St. George Rosenwald School continues to expand into a campus to tell its story

ST. GEORGE, S.C. (WCSC) - The Rosenwald School in St. George, which once served thousands of Black children during the 20th century, has since been restored as a multi-use space and is now expanding beyond the school walls to continue its mission of education.The , once named the St. George Colored School, received $428K in state funds to improve the space, and with that money, they have added a dining car to tell the story of the school’s founders and acquired an adjacent property known as Mabel’s Grill. Their goal with ...

ST. GEORGE, S.C. (WCSC) - The Rosenwald School in St. George, which once served thousands of Black children during the 20th century, has since been restored as a multi-use space and is now expanding beyond the school walls to continue its mission of education.

The , once named the St. George Colored School, received $428K in state funds to improve the space, and with that money, they have added a dining car to tell the story of the school’s founders and acquired an adjacent property known as Mabel’s Grill. Their goal with expanding the school and turning it into a campus is to tell the entire story about the community of St. George, both inside and outside of the school.
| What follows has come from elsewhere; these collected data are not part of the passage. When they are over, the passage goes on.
Lemma arraylist_refines_map_witness :
  let ops := [Append 7 70; Append 9 90; Append 4 40; Remove 7; Lookup 4; Lookup 7] in
  ∃ l0 l, @init_list strict_libc Z 1 = Ok l0 ∧
    @list_run strict_libc Z ops l0 = Ok ([Some 40; None], l) ∧
    @list_models strict_libc Z l (delete 7 (<[4 := 40]> (<[9 := 90]> (<[7 := 70]> ∅)))).
Proof.
  apply (@arraylist_refines_map strict_libc Z 1
    [Append 7 70; Append 9 90; Append 4 40; Remove 7; Lookup 4; Lookup 7]
    [Some 40; None]); [cbn; lia|cbn; lia|reflexivity].
Defined.
Lemma wp_parse_args n : ∀ buf off s pos fs s0 own st Q E,
  holds buf off s → (0 < n)%nat → at_fields s pos fs → length fs = n → grown s0 own st →
  (∀ args st', s_txt <$> args = (λ a, a ++ [NUL]) <$> fs →
     grown s0 ((s_addr <$> args) ++ own) st' → Q args st') →
  wp (parse_args n buf off pos (Z.of_nat (length s))) Q E st.
Proof.
  induction n as [|n IH]; intros buf off s pos fs s0 own st Q E Hh Hn Hat Hl Hg HQ; [lia|].
  destruct fs as [|f fs]; [done|]. cbn [parse_args]. wp_go.
  eapply wp_copy; [done..|]. intros pos' a st1 Ha Hg1 Hnext.
  destruct n as [|n].
  - destruct fs; [|done]. cbn [parse_args]. wp_go. by apply HQ.
  - destruct Hnext as [_ Hat']; [by destruct fs|]. wp_go.
    eapply IH; [done|lia|done|by injection Hl|done|]. intros args st2 Htxt Hg2. wp_go.
    apply HQ; [cbn; by rewrite Htxt|]. cbn. eapply grown_perm; [|done].
    symmetry. apply Permutation_middle.
Qed.

Lemma grown_set_parallel n s0 own st :
  grown s0 own st → grown (set_parallel n s0) own (set_parallel n st).
Proof.
  intros (Hf & Hnd & Hd & Hs). split; [done|]. split; [done|]. split; [done|].
  cbn. rewrite Hs at 1. done.
Qed.

(** The state after a request line that only changes [parallel]. *)
Definition after_parallel (n : Z) (st : core) : core :=
  if 1 <=? n then set_parallel n st else st.

Lemma parse_command_spec buf off s key f arg st :
  holds buf off s → fields s = [f; arg] → core_fresh st →
  wp (parse_command buf off (Z.of_nat (length s)) key)
    (λ r st',
       if field_is f "parallel" then
         r = None ∧ grown (after_parallel (field_num arg) st) [] st'
       else if field_is f "interrupt" then
         ∃ q, r = Some q ∧ request_matches key (PInterrupt arg) q ∧
           grown st (req_addrs q) st'
       else r = None ∧ grown st [] st') (λ _, False) st.
Proof.
  intros Hh Hf Hfresh. unfold parse_command.
  pose proof (at_fields_start s) as Hat. rewrite Hf in Hat. wp_go.
  eapply wp_copy; [done|done|by apply grown_refl|]. intros pos a st1 _ Hg1 Hn.
  destruct Hn as [Hpos Hat1]; [done|]. wp_go.
  eapply wp_strncmp_lit; [done|set_solver|by apply (bool_decide_unpack _)|lia|].
  intros v Hv. rewrite Hv. destruct (field_is f "parallel") eqn:Epar.
  - wp_go. eapply wp_free_grown; [done|]. intros st2 Hg2. wp_go.
    eapply wp_copy; [done..|]. intros pos2 a2 st3 _ Hg3 _. wp_go.
    eapply wp_read_str_grown; [done|set_solver|]. wp_go. cbn [s_txt].
    eapply wp_lift_ok; [apply atoi_field|]. wp_go. unfold after_parallel.
    destruct (1 <=? field_num arg); wp_go.
    + eapply wp_free_grown; [by apply grown_set_parallel|]. intros st4 Hg4. by wp_go.
    + eapply wp_free_grown; [done|]. intros st4 Hg4. by wp_go.
  - wp_go. eapply wp_strncmp_lit; [done|set_solver|by apply (bool_decide_unpack _)|lia|].
    intros v2 Hv2. rewrite Hv2. destruct (field_is f "interrupt") eqn:Eint; wp_go.
    + eapply wp_free_grown; [done|]. intros st2 Hg2. wp_go.
      eapply wp_malloc_grown; [done|]. intros a2 st3 _ Hg3. wp_go.
      eapply wp_copy; [done..|]. intros pos2 a3 st4 _ Hg4 _. wp_go.
      eexists. split; [done|]. split; [done|]. cbn. eapply grown_perm; [|done].
      apply perm_swap.
    + eapply wp_free_grown; [done|]. intros st2 Hg2. by wp_go.
Qed.

(** The part of [parse_run] after the first field. *)
Lemma parse_run_fields buf off s key b pos id timeout memlimit cmd args st0 st :
  holds buf off s → at_fields s pos (id :: timeout :: memlimit :: cmd :: args) →
  grown st0 [] st →
  wp (a ← malloc;
     '(pos, id) ← copy_up_to_semicolon buf off pos (Z.of_nat (length s));
     '(pos, tmp) ← copy_up_to_semicolon buf off pos (Z.of_nat (length s));
     txt ← read_str tmp;
     timeout ← lift (atoi txt);
     _ ← free (s_addr tmp);
     '(pos, tmp) ← copy_up_to_semicolon buf off pos (Z.of_nat (length s));
     txt ← read_str tmp;
     memlimit ← lift (atoi txt);
     _ ← free (s_addr tmp);
     '(pos, cmd) ← copy_up_to_semicolon buf off pos (Z.of_nat (length s));
     args_addr ← malloc;
     args' ← parse_args (Z.to_nat (Z.of_nat (length args))) buf off pos (Z.of_nat (length s));
     mret (Some (mk_req a key REQ_RUN id
                   (Some (mk_run timeout (uint memlimit) b cmd (Z.of_nat (length args))
                            args_addr args')))))
    (λ r st', ∃ q, r = Some q ∧
       request_matches key
         (PRun b id (field_num timeout) (uint (field_num memlimit)) cmd args) q ∧
       grown st0 (req_addrs q) st') (λ _, False) st.
Proof.
  intros Hh Hat Hg. wp_go. eapply wp_malloc_grown; [done|]. intros a st1 _ Hg1. wp_go.
  eapply wp_copy; [done..|]. intros p1 a1 st2 _ Hg2 Hn. destruct Hn as [_ Hat1]; [done|]. wp_go.
  eapply wp_copy; [done..|]. intros p2 a2 st3 _ Hg3 Hn. destruct Hn as [_ Hat2]; [done|]. wp_go.
  eapply wp_read_str_grown; [done|set_solver|]. wp_go.
  eapply wp_lift_ok; [apply atoi_field|]. wp_go.
  eapply wp_free_grown; [done|]. intros st4 Hg4. wp_go.
  eapply wp_copy; [done..|]. intros p3 a3 st5 _ Hg5 Hn. destruct Hn as [_ Hat3]; [done|]. wp_go.
  eapply wp_read_str_grown; [done|set_solver|]. wp_go.
  eapply wp_lift_ok; [apply atoi_field|]. wp_go.
  eapply wp_free_grown; [done|]. intros st6 Hg6. wp_go.
  eapply wp_copy; [done..|]. intros p4 a4 st7 _ Hg7 Hn. wp_go.
  eapply wp_malloc_grown; [done|]. intros a5 st8 _ Hg8. wp_go. rewrite Nat2Z.id.
  assert (∀ args' st', s_txt <$> args' = (λ a, a ++ [NUL]) <$> args →
    grown st0 ((s_addr <$> args') ++ [a5; a4; a1; a]) st' →
    ∃ q, Some (mk_req a key REQ_RUN (mk_str a1 (id ++ [NUL]))
               (Some (mk_run (field_num timeout) (uint (field_num memlimit)) b
                  (mk_str a4 (cmd ++ [NUL])) (Z.of_nat (length args)) a5 args'))) = Some q ∧
       request_matches key
         (PRun b id (field_num timeout) (uint (field_num memlimit)) cmd args) q ∧
       grown st0 (req_addrs q) st') as Hfin.
  { intros args' st' Htxt Hg'. eexists. split; [done|]. split.
    - split; [done|]. split; [done|]. split; [done|]. eexists. split; [done|]. done.
    - eapply grown_perm; [|done]. rewrite Permutation_app_comm.
      apply (Permutation_app_tail _ (l' := [a; a1; a4; a5])).
      symmetry. apply (Permutation_rev [a; a1; a4; a5]). }
  destruct args as [|x args].
  - cbn [parse_args length]. wp_go. by apply Hfin.
  - destruct Hn as [_ Hat4]; [done|].
    eapply wp_parse_args; [done|cbn; lia|done|done|done|]. intros args' st' Htxt Hg'. wp_go.
    by apply Hfin.
Qed.
Lemma wp_handle_child a pl ex s r w' t Q :
  inv a pl ex s → os SysWait3 (u_world s) = (Some r, w') → inputs t = inputs (u_trace s) →
  (∀ p a' pl' s', astep a (AReap r p) a' → size (a_procs a) = S (size (a_procs a')) →
     inv a' pl' ex s' → stable pl s pl' s' → waits (u_trace s') = waits t → Q tt s') →
  wp (handle_child r) Q ending (set_world w' t s).
Proof.
  intros Hi Hos Ht HQ. destruct (os_wait3 _ _ _ Hos) as [Hin Hv].
  rewrite (ni_children _ _ _ (proj2 Hi)) in Hin. apply elem_of_dom in Hin as [p Hp].
  unfold handle_child. destruct (exit_report (wr_status r)) as [code timeout] eqn:Er.
  pose proof (ni_procs _ _ _ (proj2 Hi)) as Hlm. wp_go. cbn.
  eapply wp_lift_ok; [by apply list_models_lookup|]. wp_go.
  destruct (list_models_remove _ _ (wr_pid r) Hlm) as (l' & El & Hl').
  eapply wp_lift_ok; [done|]. wp_go. rewrite Hp.
  set (s1 := set_processes _ _).
  assert (inv (a_set_procs (delete (wr_pid r) (a_procs a)) a) pl (proc_own p ++ ex) s1) as Hi1
    by (apply inv_reap; [done..|by eapply os_step_call]).
  destruct (map_Forall_lookup_1 _ _ _ _ (ni_procok _ _ _ (proj2 Hi)) Hp) as (_ & Htask & Hon & Hol).
  assert (size (a_procs a) = S (size (delete (wr_pid r) (a_procs a)))) as Hsz.
  { rewrite map_size_delete_Some by eauto. assert (size (a_procs a) ≠ 0%nat); [|lia].
    intros Hz%map_size_empty_inv. by rewrite Hz, lookup_empty in Hp. }
  eapply wp_lookup_client; [exact Hi1|]. apply wp_bind. cbn [a_clients a_set_procs].
  assert (∀ a2 pl2 s2, a2 = a_send (proc_client_key p) (report_text r p)
      (a_set_procs (delete (wr_pid r) (a_procs a)) a) →
    inv a2 pl2 (proc_own p ++ ex) s2 → stable pl s1 pl2 s2 → waits (u_trace s2) = waits t →
    wp (free_process p) Q ending s2) as Hfin.
  { intros a2 pl2 s2 -> Hi2 Hst2 Hw2. eapply wp_free_process; [done|]. intros c' Hi3.
    eapply HQ; [by apply step_reap|by unfold a_send; case_match|exact Hi3| |done].
    eapply (stable_trans _ _ pl s1); [by apply stable_same|].
    eapply stable_trans; [exact Hst2|by apply stable_same]. }
  destruct (a_clients a !! proc_client_key p) as [c|] eqn:Hc; cbn [fmap option_fmap option_map].
  - eapply wp_send_msg; [exact Hi1|exact Hc|done|eapply owned_ex_live; [exact Hi1|set_solver]|
      done|done|eapply owned_ex_live; [exact Hi1|set_solver]|].
    intros s2 pl2 Hi2 Hst2 Hw2. eapply Hfin; [|exact Hi2|done|done]. unfold report_text. by rewrite Er.
  - wp_go. eapply Hfin; [|exact Hi1|apply stable_refl|done]. unfold a_send. cbn. by rewrite Hc.
Qed.

(** [handle_child_events] reaps until [wait3] has no terminated child left: the
    steps are the reports it gave, in order.  The fuel of the model is never
    exhausted. *)
Definition reap_label (r : wait_report) (l : alabel) : Prop := ∃ p, l = AReap r p.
The school opened in 1925 and helped educate Black students in a segregated South. After closing in 1954, the building began to deteriorate and was abandoned. It was only after a group of alumni decided to save the school that its history was restored. The building currently includes an auditorium, a children’s museum, classrooms with original student desks, pot-belly stoves and floors.

But with the recent grant money and other donations, St. George Rosenwald School Chairman Ralph James says they can get creative and further their mission. He was one of the last students to attend the school.

“It is an opportunity to fulfill a mission and a vision that I always had of contributing to the community,” James says. “It gives it a little livelihood and also the variety offers an opportunity for other people not only to share in the experience, but to also have a valuable experience themselves as they come and connect to the school building project.”

He says the work from the board and the network of alumni help maintain the story they want to pass on to the next generation.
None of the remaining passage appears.